Minutes pass, minutes we spend alternating between asking fervent questions and listening very hard. I meet a guy named Don. Don just came into the city via the PATH train, World Trade Center station. It’s Don’s birthday today. Don and I try to figure out what’s going on outside. Don buttonholes a guard — where should we stand, what’s the latest, where’s everyone going, tell us what you know, tell us what you don’t know, tell us anything at all. The guard doesn’t know anything and has nothing to say. We walk over into the branch lobby, which has cleaner air. The mood is that there is no mood — null, flat. Everyone is instinctively clustering together in pairs and groups, some already knowing each other, some just meeting, and Don and I decide, without saying so out loud, to stay together — disaster “buddies,” so to speak. Don has a soft-sided briefcase and a crisp business suit and a compact build, all of which project an air of neat, good-natured competence. Don laughs at my feeble gallows-humor jokes and responds with his own; Don looks like Blair Underwood a little bit, around the eyes. Don is, in short, pretty normal and nice, and I’d like him anyway, out in the world where we both used to live, so it seems like a good idea to stick with Don.

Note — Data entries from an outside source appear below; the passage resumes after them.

(** After recording [done]: the first [candIdx] entries of [candArray] are
    recorded candidates of age [candVal], the minimum of the recorded ages. *)
Definition nru_rec (n k : nat) r0 (seen : list nat) r : Prop :=
  nru_wf n k r /\ array r = array r0 /\ youngLines r = youngLines r0 /\
  (candIdx r <= length seen)%nat /\
  (seen = [] -> candIdx r = 0%nat /\ candVal r = Z.shiftl 1 20) /\
  (seen <> [] -> (0 < candIdx r)%nat /\ 0 <= candVal r < 4) /\
  Forall (fun c => candVal r <= array r0 !!! c) seen /\
  (forall i, (i < candIdx r)%nat -> exists c, candArray r !! i = Some c /\ c ∈ seen /\ array r0 !!! c = candVal r).

Lemma nru_rec_step n k r0 seen r id : nru_rec n k r0 seen r -> (id < n)%nat -> (length seen < k)%nat ->
  exists r', recordCandidate r id = Ok r' /\ nru_rec n k r0 (seen ++ [id]) r'.
Proof.
  intros (Hwf&Har&Hyl&Hci&He&Hne&Hmin&Hcs) Hid Hk.
  destruct (nru_age r id n k Hwf Hid) as (x&Hx&Hg&Hr).
  assert (Hx0 : array r0 !!! id = x) by (rewrite <- Har; by apply list_lookup_total_correct).
  destruct Hwf as (Hl&HF&Hc&Hy). unfold recordCandidate. rewrite Hg. cbn [mbind res_bind].
  assert (Happ : seen ++ [id] <> []) by by destruct seen.
  destruct (Z.ltb_spec x (candVal r)) as [Hlt|Hge].
  - rewrite arr_set_lt by lia. eexists. split; [reflexivity|].
    split_and!; cbn; try done; try lia.
    + split_and!; cbn; try done. by rewrite length_insert.
    + rewrite length_app. change (length [id]) with 1%nat. lia.
    + apply Forall_app. split; [|constructor; [lia|constructor]].
      eapply Forall_impl; [|exact Hmin]. cbn. lia.
    + intros i Hi. assert (i = 0%nat) as -> by lia. exists id.
      rewrite list_lookup_insert_eq by lia. split_and!; [done| |done]. apply elem_of_app. right. apply list_elem_of_here.
  - assert (Hsn : seen <> []).
    { intros ->. destruct (He eq_refl) as [_ Hcv]. rewrite Hcv in Hge. change (Z.shiftl 1 20) with 1048576 in Hge. lia. }
    destruct (Z.eqb_spec x (candVal r)) as [Heq|Hneq].
    + rewrite arr_set_lt by lia. eexists. split; [reflexivity|].
      destruct (Hne Hsn) as [Hpos Hcv]. split_and!; unfold Nat.succ; cbn; try done; try lia.
      * split_and!; cbn; try done. by rewrite length_insert.
      * rewrite length_app. change (length [id]) with 1%nat. lia.
      * apply Forall_app. split; [done|constructor; [lia|constructor]].
      * intros i Hi. destruct (decide (i = candIdx r)) as [->|Hi'].
        -- exists id. rewrite list_lookup_insert_eq by lia. split_and!; [done| |lia].
           apply elem_of_app. right. apply list_elem_of_here.
        -- destruct (Hcs i) as (c&Hc'&Hin&Ha); [lia|]. exists c.
           rewrite list_lookup_insert_ne by done. split_and!; [done| |done]. apply elem_of_app. by left.
    + eexists. split; [reflexivity|]. destruct (Hne Hsn) as [Hpos Hcv]. split_and!; try done; try lia.
      * rewrite length_app. change (length [id]) with 1%nat. lia.
      * apply Forall_app. split; [done|constructor; [lia|constructor]].
      * intros i Hi. destruct (Hcs i Hi) as (c&Hc'&Hin&Ha). exists c. split_and!; [done| |done]. apply elem_of_app. by left.
Qed.

Lemma nru_rec_all n k r0 cands seen r : nru_rec n k r0 seen r ->
  Forall (fun id => (id < n)%nat) cands -> (length seen + length cands <= k)%nat ->
  exists r', record_all recordCandidate r cands = Ok r' /\ nru_rec n k r0 (seen ++ cands) r'.
Proof.
  revert seen r. induction cands as [|c cands IH]; intros seen r Hrec HF Hk.
  { exists r. by rewrite app_nil_r. }
  apply Forall_cons_1 in HF as [Hc HF]. cbn [length record_all] in *.
  destruct (nru_rec_step n k r0 seen r c Hrec Hc) as (r'&->&Hrec'); [lia|]. cbn [mbind res_bind].
  destruct (IH (seen ++ [c]) r' Hrec' HF) as (r''&Hr&Hrec''); [rewrite length_app; cbn; lia|].
  exists r''. split; [done|]. by rewrite <- app_assoc in Hrec''.
Qed.

Lemma NRU_rank_spec n k r req cands :
  nru_idle n k r -> cands <> [] -> (length cands <= k)%nat -> Forall (fun id => (id < n)%nat) cands ->
  rwp (legacy_rank (fun r _ => Ok r) recordCandidate getBestCandidate r req cands)
    (fun '(v, r') => nru_wf n k r' /\ v ∈ cands /\
       Forall (fun c => array r !!! v <= array r !!! c) cands).
Proof.
  intros [Hwf [Hcv Hci]] Hne Hk HF.
  destruct (nru_rec_all n k r cands [] r) as (r'&Hr'&Hrec); [|done|cbn; lia|].
  { split_and!; try done; [by rewrite Hci|]. intros i. rewrite Hci. lia. }
  unfold legacy_rank. cbn [mbind res_bind]. rewrite Hr'. cbn [mbind res_bind].
  destruct Hrec as (Hwf'&Har&Hyl&Hle&_&Hpos&Hmin&Hcs). destruct (Hpos Hne) as [Hp Hv].
  unfold getBestCandidate. rewrite (proj2 (Nat.ltb_lt 0 (candIdx r')) Hp). cbn [rassert mbind res_bind].
  destruct Hwf' as (?&?&?&Hy).
  assert (Hmod := Z.mod_pos_bound (youngLines r') (Z.of_nat (candIdx r')) ltac:(lia)).
  destruct (Hcs (Z.to_nat (youngLines r' mod Z.of_nat (candIdx r')))) as (v&Hlk&Hin&Hav); [lia|].
  rewrite (arr_get_Some _ _ _ Hlk). cbn. split_and!; try done.
  rewrite Hav. exact Hmin.
Qed.
End NRU_laws.

#[export] Program Instance NRU_Laws : ReplPolicyLaws NRU.t := {
  rp_wf := nru_wf;
  rp_idle := nru_idle
}.
Next Obligation. by intros n k r [? _]. Qed.
Next Obligation.
  cbn. intros n k r id req Hwf Hid _. destruct (NRU_update_ok n k r id req Hwf Hid) as (r'&->&Hwf'&Hv&Hi).
  split; [done|]. intros [_ [??]]. split; [done|]. split; congruence.
Qed.
Next Obligation.
  cbn. intros n k r id Hwf Hid. by destruct (NRU_replaced_ok n k r id Hwf Hid) as (r'&->&?).
Qed.
Next Obligation.
  intros n k r cc req cands Hi Hne Hk HF.
  destruct (rwp_elim _ _ (NRU_rank_spec n k r req cands Hi Hne Hk HF)) as ([v r']&Hrun&?&?&_).
  by eapply rwp_ok; [exact Hrun|].
Qed.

Don and I drift around the room, watching the people calling frantically, watching a woman sitting quietly on the floor with a cat carrier beside her, watching other people watching us watch them. Muttering. Listening. Praying. A man says a Hail Mary. A radio is found, and turned all the way up. We can’t hear much over the smoke alarm, but the broadcaster sounds close to tears. We learn about the Pentagon. We learn about other planes. A woman warns us away from the windows where we linger: “The Stock Exchange is back there. I’d get down, I were you.”

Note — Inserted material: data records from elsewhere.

(* ===== verification/Vantage.v ===== *)
(** * The Vantage replacement policy (src/src/part_repl_policies.h, VantageReplPolicy)

    Lines belong to a partition or to the unmanaged region, which has the last index.  An
    update inserts and promotes lines; a replacement first demotes candidates that are
    older than their partition's setpoint, adjusts the setpoints every 256
    candidates by a feedback rule in doubles, and then evicts from the unmanaged region if it
    can.  The invariant says that the sizes are those of the lines; the only
    assertion of a run that is not shown to hold is that of the feedback rule (its slope is positive). *)

From S2P Require Import Prelude Bithacks Double MemHier Partition ReplPolicies PartRepl.

Module Vantage.

(** VantagePartInfo: the sizes, the feedback state and the statistics. *)
Record Sizes := mkSizes { size : Z; targetSize : Z; longTermTargetSize : Z; extendedSize : Z }.
Record Feedback := mkFb {
  curBts : Z; curBtsHits : Z; setpointBts : Z; setpointAdjs : Z;
  curIntervalIns : Z; curIntervalDems : Z; curIntervalCands : Z }.
Record Stats := mkStats {
  profHits : Z; profMisses : Z; profDemotions : Z; profEvictions : Z; profSizeCycles : Z; profExtendedSizeCycles : Z }.
Record PInfo := mkPInfo { sz : Sizes; fb : Feedback; st : Stats }.

Definition on_sz (f : Sizes -> Sizes) (i : PInfo) : PInfo := mkPInfo (f (sz i)) (fb i) (st i).
Definition on_fb (f : Feedback -> Feedback) (i : PInfo) : PInfo := mkPInfo (sz i) (f (fb i)) (st i).
Definition on_st (f : Stats -> Stats) (i : PInfo) : PInfo := mkPInfo (sz i) (fb i) (f (st i)).

Definition add_size (d : Z) (s : Sizes) : Sizes :=
  mkSizes (u64 (size s + d)) (targetSize s) (longTermTargetSize s) (extendedSize s).
Definition add_ext (d : Z) (s : Sizes) : Sizes :=
  mkSizes (size s) (targetSize s) (longTermTargetSize s) (u64 (extendedSize s + d)).
Definition set_target (z : Z) (s : Sizes) : Sizes := mkSizes (size s) z (longTermTargetSize s) (extendedSize s).
Definition set_longTerm (z : Z) (s : Sizes) : Sizes := mkSizes (size s) (targetSize s) z (extendedSize s).

Definition incIns (f : Feedback) : Feedback :=
  mkFb (curBts f) (curBtsHits f) (setpointBts f) (setpointAdjs f) (u32 (curIntervalIns f + 1)) (curIntervalDems f) (curIntervalCands f).
Definition incDems (f : Feedback) : Feedback :=
  mkFb (curBts f) (curBtsHits f) (setpointBts f) (setpointAdjs f) (curIntervalIns f) (u32 (curIntervalDems f + 1)) (curIntervalCands f).
Definition incCands (f : Feedback) : Feedback :=
  mkFb (curBts f) (curBtsHits f) (setpointBts f) (setpointAdjs f) (curIntervalIns f) (curIntervalDems f) (u32 (curIntervalCands f + 1)).
Definition add_setpoint (d : Z) (f : Feedback) : Feedback :=
  mkFb (curBts f) (curBtsHits f) (u64 (setpointBts f + d)) (setpointAdjs f) (curIntervalIns f) (curIntervalDems f) (curIntervalCands f).
Definition end_interval (f : Feedback) : Feedback :=
  mkFb (curBts f) (curBtsHits f) (setpointBts f) (u64 (setpointAdjs f + 1)) 0 0 0.
(** [++curBtsHits >= size/16], and the next coarse timestamp. *)
Definition bump_bts (sz32 : Z) (f : Feedback) : Feedback :=
  let h := u32 (curBtsHits f + 1) in
  if sz32 / 16 <=? h then
    mkFb (u64 (curBts f + 1)) 0 (u64 (setpointBts f + 1)) (setpointAdjs f) (curIntervalIns f) (curIntervalDems f) (curIntervalCands f)
  else mkFb (curBts f) h (setpointBts f) (setpointAdjs f) (curIntervalIns f) (curIntervalDems f) (curIntervalCands f).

Later still, around 10:30. We can see outside now, and a few of us venture out to get the lay of the land. The land is covered with half an inch of dirt and debris, the sky and the ground all the same flat pinkish-beige. Silt is still falling. I light a cigarette. It seems wrong to smoke, in a way — disrespectful, I guess — but I don’t know what else to do with myself. Knots of people stand outside, blaming Saddam, testing out possible bright sides. It’s like a snowy day in Manhattan, the way people hustle down the street all huddled up against the weather, but with charred papers everywhere and sirens going like crazy. It’s like The Stand, only the hundreds of us inside left, the occasional police car chirring past, kicking up a wake of dust. It’s like the blizzard of ’96. It’s like nuclear winter. It’s not like anything. The sky is blank and dusky. Ash sifts down on our shoulders and hair. A night of sorts is falling. The air feels cool. We blink a lot.

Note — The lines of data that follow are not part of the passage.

Lemma sa_preinsert a cc x req : sa_idle a -> sa_find a x = None ->
  rwp (preinsert a cc x req) (fun '(l, wb, a') =>
    wb = array a !!! l /\ (l < numLines a)%nat /\ array a !!! l <> x /\ sa_pending a' x l /\
    numLines a' = numLines a /\
    (forall y, sa_find a' y = sa_find a y) /\ (forall l, array a' !!! l = array a !!! l)).
Proof.
  intros [Hs Hi] Hn. unfold preinsert.
  assert (Hrk := rp_rankCands_ok (numLines a) (assoc a) (rp a) cc req (seq (first a x) (assoc a)) Hi).
  destruct (rwp_elim _ _ (Hrk ltac:(destruct (assoc a) eqn:E; [pose proof (sa_assoc a Hs); lia|done])
    ltac:(by rewrite length_seq)
    ltac:(apply Forall_forall; intros i Hi'%in_seq; by apply (sa_in_set a x))))
    as ([l rp']&Hrun&Hl&Hw).
  rewrite Hrun. cbn [mbind res_bind]. apply elem_of_seq in Hl.
  assert (Hlt := sa_in_set a x l Hs Hl).
  destruct (arr_get_lt (array a) l) as (y&Hy&Hg); [by rewrite (sa_len a Hs)|].
  rewrite Hg. cbn. apply list_lookup_total_correct in Hy. rewrite Hy.
  split_and!; try done.
  - rewrite <- Hy. by apply (first_in_find a x).
  - split; [|exact Hl]. split; [by apply with_rp_shape|done].
Qed.

Lemma sa_postinsert a x req l : sa_pending a x l -> sa_find a x = None -> IsGet (type req) = true ->
  rwp (postinsert a x req l) (fun a' =>
    sa_idle a' /\ numLines a' = numLines a /\ sa_find a' x = Some l /\
    (forall y, y <> x -> sa_find a y <> Some l -> sa_find a' y = sa_find a y) /\
    (forall l', array a' !!! l' = if decide (l = l') then x else array a !!! l')).
Proof.
  intros [[Hs Hw] Hl] Hn Hg. unfold postinsert. assert (Hlt := sa_in_set a x l Hs Hl).
  destruct (rwp_elim _ _ (rp_replaced_ok _ _ _ l Hw Hlt)) as (rp1&->&Hi1). cbn [mbind res_bind].
  rewrite arr_set_lt by by rewrite (sa_len a Hs). cbn [mbind res_bind].
  destruct (rwp_elim _ _ (rp_update_ok _ _ _ l req (rp_idle_wf _ _ _ Hi1) Hlt Hg)) as (rp2&->&_&Hi2).
  cbn. set (a' := mk _ _ _ _ _ _ _ _).
  assert (Hs' : sa_shape a').
  { destruct Hs as [H1 H2 H3 H4 H5]. split; try done. cbn. by rewrite length_insert. }
  split_and!; try done.
  - split; [done|by apply Hi2].
  - pose proof (sa_find_spec a x Hs) as Hf. rewrite Hn in Hf.
    apply (first_at_unique (array a') x (first a' x) (assoc a')); [by apply sa_find_spec|].
    apply first_at_insert_eq; [done|exact (sa_first_bound a x Hs)|done].
  - intros y Hy Hyl. apply (first_at_unique (array a') y (first a' y) (assoc a')); [by apply sa_find_spec|].
    apply first_at_insert_ne; [done|by rewrite (sa_len a Hs)|exact (sa_find_spec a y Hs)|done].
  - intros l'. cbn. rewrite !list_lookup_total_alt. case_decide; subst.
    + rewrite list_lookup_insert_eq by by rewrite (sa_len a Hs). done.
    + by rewrite list_lookup_insert_ne.
Qed.

(** The constructor's array. *)
Lemma sa_init n assoc0 (rp0 : R) hf0 : (0 < assoc0)%nat -> Z.of_nat n < two32 ->
  isPow2 (Z.of_nat (n / assoc0)) = true -> rp_idle n assoc0 rp0 ->
  exists a, init n assoc0 rp0 hf0 = Ok a /\ sa_idle a /\ numLines a = n.
Proof.
  intros Ha Hn Hp Hrp. unfold init. rewrite Hp. cbn [rassert mbind res_bind].
  eexists. split; [reflexivity|]. split; [|done]. split; [|done].
  assert (Hd : (assoc0 * (n / assoc0) <= n)%nat) by (apply Nat.Div0.mul_div_le).
  apply isPow2_iff in Hp; [|unfold two32, two64 in *; nia]. destruct Hp as (k&Hk&Hpow).
  assert (0 < 2 ^ k) by by apply Z.pow_pos_nonneg.
  split; cbn.
  - apply length_replicate.
  - lia.
  - apply u32_small. unfold two32 in *. nia.
  - lia.
  - done.
Qed.
End SetAssoc_laws.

Another rumble. “I don’t like the sound of that,” I tell Don, but laughingly. And why shouldn’t I laugh? What else could happen, after all? This didn’t even happen, even though I saw it, saw the building die, heard it moan and give up, so sorry, so angry, watched it begin to fall and then turned and walked away without a single thought in my head. I didn’t think. I didn’t fear for my life. I didn’t know what I should do, or where. I just turned around and went…elsewhere. What else could I do? What else is there? I don’t know — I don’t even know a thing that I just saw. How many ways can I ask “what?” and not get an answer without laughing?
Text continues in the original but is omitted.